The representatives are single -stemmed or multi-stemmed, hermaphrodite fan palms. They are reinforced and bloom more than once. The stem is erect and covered with the perennial, fibrous, sometimes spiny leaf sheaths. The leaves are fan-shaped, induplicat (v- shaped) folded and dry up on the plant. The leaf sheath is Roehrig and dries to a fibrous, partly lignified network; the upper fibers being transformed into stiff spines. The leaf blade is fan-shaped to almost circular, it is not or only slightly costapalmat ( petiole extends into the leaf blade into it ). The leaf blade is divided into numerous, simple folded, stiff segments. The upper leaf surface is bare, the underside is covered with wax and hairy.

The inflorescence is single and between the sheets. He is rather short to medium in size, cream - colored and branched three times. The peduncle is short. The sepals are fused to about half their length. There are two, three or four carpels. Stamens have long free filaments, which are more than twice as long as the crown.

The fruit is one seed, white and spherical. The scars radical apical who did not develop carpels are basally. The exocarp is smooth, the mesocarp fleshy and endocarp is thin and Paper n. The seed is free, spherical and has a circular hilum ( scar ).

The chromosome number is 2n = 36

Dissemination and locations

Trithrinax comes in South America in the countries of Bolivia, in the western tropical and southern Brazil, Paraguay, Uruguay and Argentina. Trithinax schizophylla grows in sandy marshes and on river banks, the other species on dry sites.

System

The genus Trithrinax is placed in the subfamily Coryphoideae, Tribe Cryosophileae within the family Arecaceae. Their systematic position within the tribe is not yet finally resolved.

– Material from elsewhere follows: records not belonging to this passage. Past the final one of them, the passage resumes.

(** C4 (as amended).  For an entry at or above its shard's global minimum
    whose schema version is known or which carries its mapping, and whose
    table has a recorded position [tp] on that shard: if [rp ≤ tp] the entry
    is counted in [skipped] exactly once (the counter goes up by one, modulo
    2^64, the other three stay) and is neither dispatched nor applied; a
    position equal to [tp] is such a position; and if [rp] is above [tp] the
    entry is not counted in [skipped]. *)
Theorem process_fine_skip (E : environment) (r : impl) (cpu : N) (s : stats)
    (w : world) (cer : commitlog_entry) (rp gp tp : replay_position) (map : rp_map) :
  resolvable cpu w cer →
  _min_pos r !! shard_id rp = Some gp →
  rp_lt rp gp = false →
  _rpm r !! shard_id rp = Some map →
  map !! column_family_id (mutation cer) = Some tp →
  (rp_le rp tp = true →
     ∃ w1, process E r cpu s w (Some cer) rp
           = (Ok tt,
              mk_stats (invalid_mutations s) ((skipped_mutations s + 1) mod 2 ^ 64)
                (applied_mutations s) (corrupt_bytes s),
              w1)
           ∧ same_trace w w1)
  ∧ (rp_id rp = rp_id tp → rp_pos rp = rp_pos tp → rp_le rp tp = true)
  ∧ (rp_le rp tp = false →
       skipped_mutations (process E r cpu s w (Some cer) rp).1.2 = skipped_mutations s).
Proof.
  intros Hres Hgp Hge Hmap Htp.
  destruct (source_mapping_resolvable cpu w cer Hres) as (cm & w1 & Hsm & Htr).
  split; [|split].
  - intros Hle. exists w1. split; [|done].
    unfold process, already_flushed. cbn. by rewrite Hsm, Hgp, Hge, Hmap, Htp, Hle.
  - intros Hid Hpos. unfold rp_le, rp_lt. rewrite Hid, Hpos.
    by rewrite !N.ltb_irrefl.
  - intros Hgt. unfold process, already_flushed, shard_of. cbn.
    rewrite Hsm, Hgp, Hge, Hmap, Htp, Hgt.
    by destruct (dispatch_counts E (partitioner_shard (sharded_db E cpu)
                                      (fm_key (mutation cer))) cer cm s w1)
      as [-> | ->].
Qed.

Lemma process_fine_skip_witness :
  ∃ w1, process (Scenario.env [] None) Scenario.replayer 0 (mk_stats 4 5 6 7)
          Scenario.fresh (Some (Scenario.mapped 100)) (mk_rp 0 1 60)
        = (Ok tt, mk_stats 4 6 6 7, w1)
        ∧ same_trace Scenario.fresh w1.
Proof.
  refine (proj1 (process_fine_skip (Scenario.env [] None) Scenario.replayer 0
           (mk_stats 4 5 6 7) Scenario.fresh (Scenario.mapped 100) (mk_rp 0 1 60)
           (mk_rp 0 1 50) (mk_rp 0 1 60) {[ 100 := mk_rp 0 1 60 ]} _ _ _ _ _) _).
  - right. eexists. reflexivity.
  - vm_compute. reflexivity.
  - vm_compute. reflexivity.
  - vm_compute. reflexivity.
  - vm_compute. reflexivity.
  - vm_compute. reflexivity.
Defined.

(** C4 as stated fails: an entry at or above the global minimum and at or
    below its table's recorded position, whose schema version is unknown and
    which carries no mapping, is counted as invalid, not as skipped. *)
Lemma process_fine_skip_counterexample :
  let rp := mk_rp 0 1 55 in
  let tp := mk_rp 0 1 60 in
  let out := process (Scenario.env [] None) Scenario.replayer 0 stats0 Scenario.fresh
               (Some (Scenario.plain 100)) rp in
  _min_pos Scenario.replayer !! shard_id rp = Some (mk_rp 0 1 50)
  ∧ rp_lt rp (mk_rp 0 1 50) = false
  ∧ _rpm Scenario.replayer !! shard_id rp = Some {[ 100 := tp ]}
  ∧ rp_le rp tp = true
  ∧ skipped_mutations out.1.2 = 0
  ∧ invalid_mutations out.1.2 = 1.
Proof. vm_compute. done. Qed.



(** C7.  An entry whose schema version is not in the processing cpu's
    column mappings and which carries no mapping of its own raises the
    unknown-schema-version error inside [process]: [invalid] goes up by one
    (modulo 2^64), the other counters and the world stay as they were (so
    the entry is not applied), and the stream goes on with the next
    entry. *)
Theorem process_unknown_schema_version (E : environment) (r : impl) (cpu : N)
    (s : stats) (w : world) (cer : commitlog_entry) (rp : replay_position) :
  local_cm w cpu !! schema_version (mutation cer) = None →
  get_column_mapping cer = None →
  process E r cpu s w (Some cer) rp
  = (Ok tt,
     mk_stats ((invalid_mutations s + 1) mod 2 ^ 64) (skipped_mutations s)
       (applied_mutations s) (corrupt_bytes s),
     w)
  ∧ ∀ rest, consume E r cpu s w ((Some cer, rp) :: rest)
            = consume E r cpu
                (mk_stats ((invalid_mutations s + 1) mod 2 ^ 64) (skipped_mutations s)
                   (applied_mutations s) (corrupt_bytes s))
                w rest.
Proof.
  intros Hmiss Hnone.
  assert (process E r cpu s w (Some cer) rp = (Ok tt, incr_invalid s, w)) as Hp.
  { unfold process, source_mapping. cbn. by rewrite Hmiss, Hnone. }
  split; [done|]. intros rest. cbn [consume]. by rewrite Hp.
Qed.

Lemma process_unknown_schema_version_witness :
  process (Scenario.env [] None) Scenario.replayer 0 (mk_stats 4 5 6 7) Scenario.fresh
    (Some (Scenario.plain 100)) (mk_rp 0 1 70)
  = (Ok tt, mk_stats 5 5 6 7, Scenario.fresh)
  ∧ ∀ rest, consume (Scenario.env [] None) Scenario.replayer 0 (mk_stats 4 5 6 7)
              Scenario.fresh ((Some (Scenario.plain 100), mk_rp 0 1 70) :: rest)
            = consume (Scenario.env [] None) Scenario.replayer 0 (mk_stats 5 5 6 7)
                Scenario.fresh rest.
Proof.
  apply (process_unknown_schema_version (Scenario.env [] None) Scenario.replayer 0
           (mk_stats 4 5 6 7) Scenario.fresh (Scenario.plain 100) (mk_rp 0 1 70)).
  - vm_compute. reflexivity.
  - reflexivity.
Defined.

(** * Properties of [recover] *)

Section recover_facts.
Context (E : environment) (r : impl) (cpu : N).

Lemma catch_sync_corrupt e s : corrupt_bytes (catch_sync e s) = corrupt_bytes s.
Proof. by destruct e. Qed.

Lemma process_corrupt s w buf rp :
  corrupt_bytes (process E r cpu s w buf rp).1.2 = corrupt_bytes s.
Proof.
  unfold process.
  repeat (case_match; try done; try apply catch_sync_corrupt).
  match goal with
  | |- context [dispatch E ?sh ?cer ?cm s ?w1] =>
      by destruct (dispatch_counts E sh cer cm s w1) as [-> | ->]
  end.
Qed.

(** The stream of a segment is always drained to its end: no entry makes
    the callback fail. *)
Lemma consume_ok entries : ∀ s w,
  ∃ s' w', consume E r cpu s w entries = (Ok tt, s', w')
           ∧ reads w' = reads w ∧ corrupt_bytes s' = corrupt_bytes s.
Proof.
  induction entries as [|[buf rp] rest IH]; intros s w; cbn [consume].
  - by exists s, w.
  - pose proof (process_ready E r cpu s w buf rp) as Hr.
    pose proof (process_reads E r cpu s w buf rp) as Hrd.
    pose proof (process_corrupt s w buf rp) as Hc.
    destruct (process E r cpu s w buf rp) as [[f s1] w1]. cbn in Hr, Hrd, Hc.
    subst f. destruct (IH s1 w1) as (s' & w' & -> & Hrd' & Hc').
    exists s', w'. split; [done|]. split; congruence.
Qed.

Lemma recover_from_reads w file p :
  reads (recover_from E r cpu w file p).2 = reads w ++ [(file, p)].
Proof.
  unfold recover_from.
  destruct (consume_ok (sr_entries (read_log_file E file p)) stats0
              (record_read w file p)) as (s' & w' & -> & Hrd & _).
  destruct (sr_end _) as [[]|]; cbn; by rewrite Hrd.
Qed.

End recover_facts.

(** C8.  When the segment's stream ends with tail corruption of [b] bytes,
    [recover] returns the statistics of the entries read before it with
    [corrupt_bytes] raised from zero to [b] (modulo 2^64) and the three entry
    counters as the entries left them, and the shard's loop goes on with
    the remaining files; when it ends with any other failure, [recover]
    fails with it and so does the loop, without touching the remaining
    files. *)
Theorem recover_stream_end (E : environment) (r : impl) (cpu : N) (w : world)
    (file : string) (rp gp : replay_position) :
  local_is_initialized w cpu = true →
  descriptor E file = Ok rp →
  _min_pos r !! shard_id rp = Some gp →
  (rp_id rp <? rp_id gp) = false →
  ∃ s w',
    consume E r cpu stats0
      (record_read w file (if rp_id rp =? rp_id gp then rp_pos gp else 0))
      (sr_entries (read_log_file E file (if rp_id rp =? rp_id gp then rp_pos gp else 0)))
    = (Ok tt, s, w')
    ∧ corrupt_bytes s = 0
    ∧ (∀ b,
         sr_end (read_log_file E file (if rp_id rp =? rp_id gp then rp_pos gp else 0))
         = Some (segment_data_corruption_error b) →
         recover E r cpu w file
         = (Ok (mk_stats (invalid_mutations s) (skipped_mutations s)
                  (applied_mutations s) (b mod 2 ^ 64)), w')
         ∧ ∀ total rest,
             recover_on_shard E r cpu total w (file :: rest)
             = recover_on_shard E r cpu
                 (stats_add total
                    (mk_stats (invalid_mutations s) (skipped_mutations s)
                       (applied_mutations s) (b mod 2 ^ 64)))
                 w' rest)
    ∧ (∀ e,
         sr_end (read_log_file E file (if rp_id rp =? rp_id gp then rp_pos gp else 0))
         = Some e →
         (∀ b, e ≠ segment_data_corruption_error b) →
         recover E r cpu w file = (Throw e, w')
         ∧ ∀ total rest,
             recover_on_shard E r cpu total w (file :: rest) = (Throw e, w')).
Proof.
  intros Hinit Hd Hgp Hlt.
  set (p := if rp_id rp =? rp_id gp then rp_pos gp else 0).
  destruct (consume_ok E r cpu (sr_entries (read_log_file E file p)) stats0
              (record_read w file p)) as (s & w' & Hc & _ & Hcb).
  exists s, w'. split_and!; [done..| |].
  - intros b Hend.
    assert (recover E r cpu w file
            = (Ok (mk_stats (invalid_mutations s) (skipped_mutations s)
                     (applied_mutations s) (b mod 2 ^ 64)), w')) as Hrec.
    { unfold recover, recover_from. rewrite Hinit, Hd, Hgp, Hlt. cbn.
      fold p. rewrite Hc, Hend. unfold add_corrupt, u64.
      change (corrupt_bytes stats0) with 0 in Hcb. by rewrite Hcb, N.add_0_l. }
    split; [done|]. intros total rest. cbn [recover_on_shard]. by rewrite Hrec.
  - intros e Hend Hne.
    assert (recover E r cpu w file = (Throw e, w')) as Hrec.
    { unfold recover, recover_from. rewrite Hinit, Hd, Hgp, Hlt. cbn.
      fold p. rewrite Hc, Hend. destruct e; try done. by destruct (Hne bytes). }
    split; [done|]. intros total rest. cbn [recover_on_shard]. by rewrite Hrec.
Qed.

In the World Checklist of Selected Plant Families of the Royal Botanic Gardens, Kew, the following types are recognized:

  • Trithrinax acanthocoma
  • Trithrinax brasiliensis
  • Trithrinax campestris
  • Trithrinax schizophylla

The genus name Trithrinax consists of the number of tri = three and the genus name Thrinax together. One explanation of the name has not been the first to describe Carl Friedrich Philipp von Martius.

Fossil flowers are known from the amber of the Dominican Republic. You can be chronologically ordered into middle Eocene into middle Miocene and were described as Trithrinax dominicana.

Use

The logs are used as a timber, the leaves for thatching. The leaf sheaths were used in the past as a filter. The fruits are eaten fresh or fermented. The seeds can be used as an oil supplier. Trithrinax campestris is widely planted as an ornamental plant, it is cold and dry tolerant.

Documents

  • John Dransfield, Natalie W. Uhl, Conny B. Asmussen, William J. Baker, Madeline M. Harley, Carl E. Lewis: Genera palmarum. The Evolution and Classification of Palms. Second edition, Royal Botanic Gardens, Kew 2008, ISBN 978-1-84246-182-2, pp. 222f.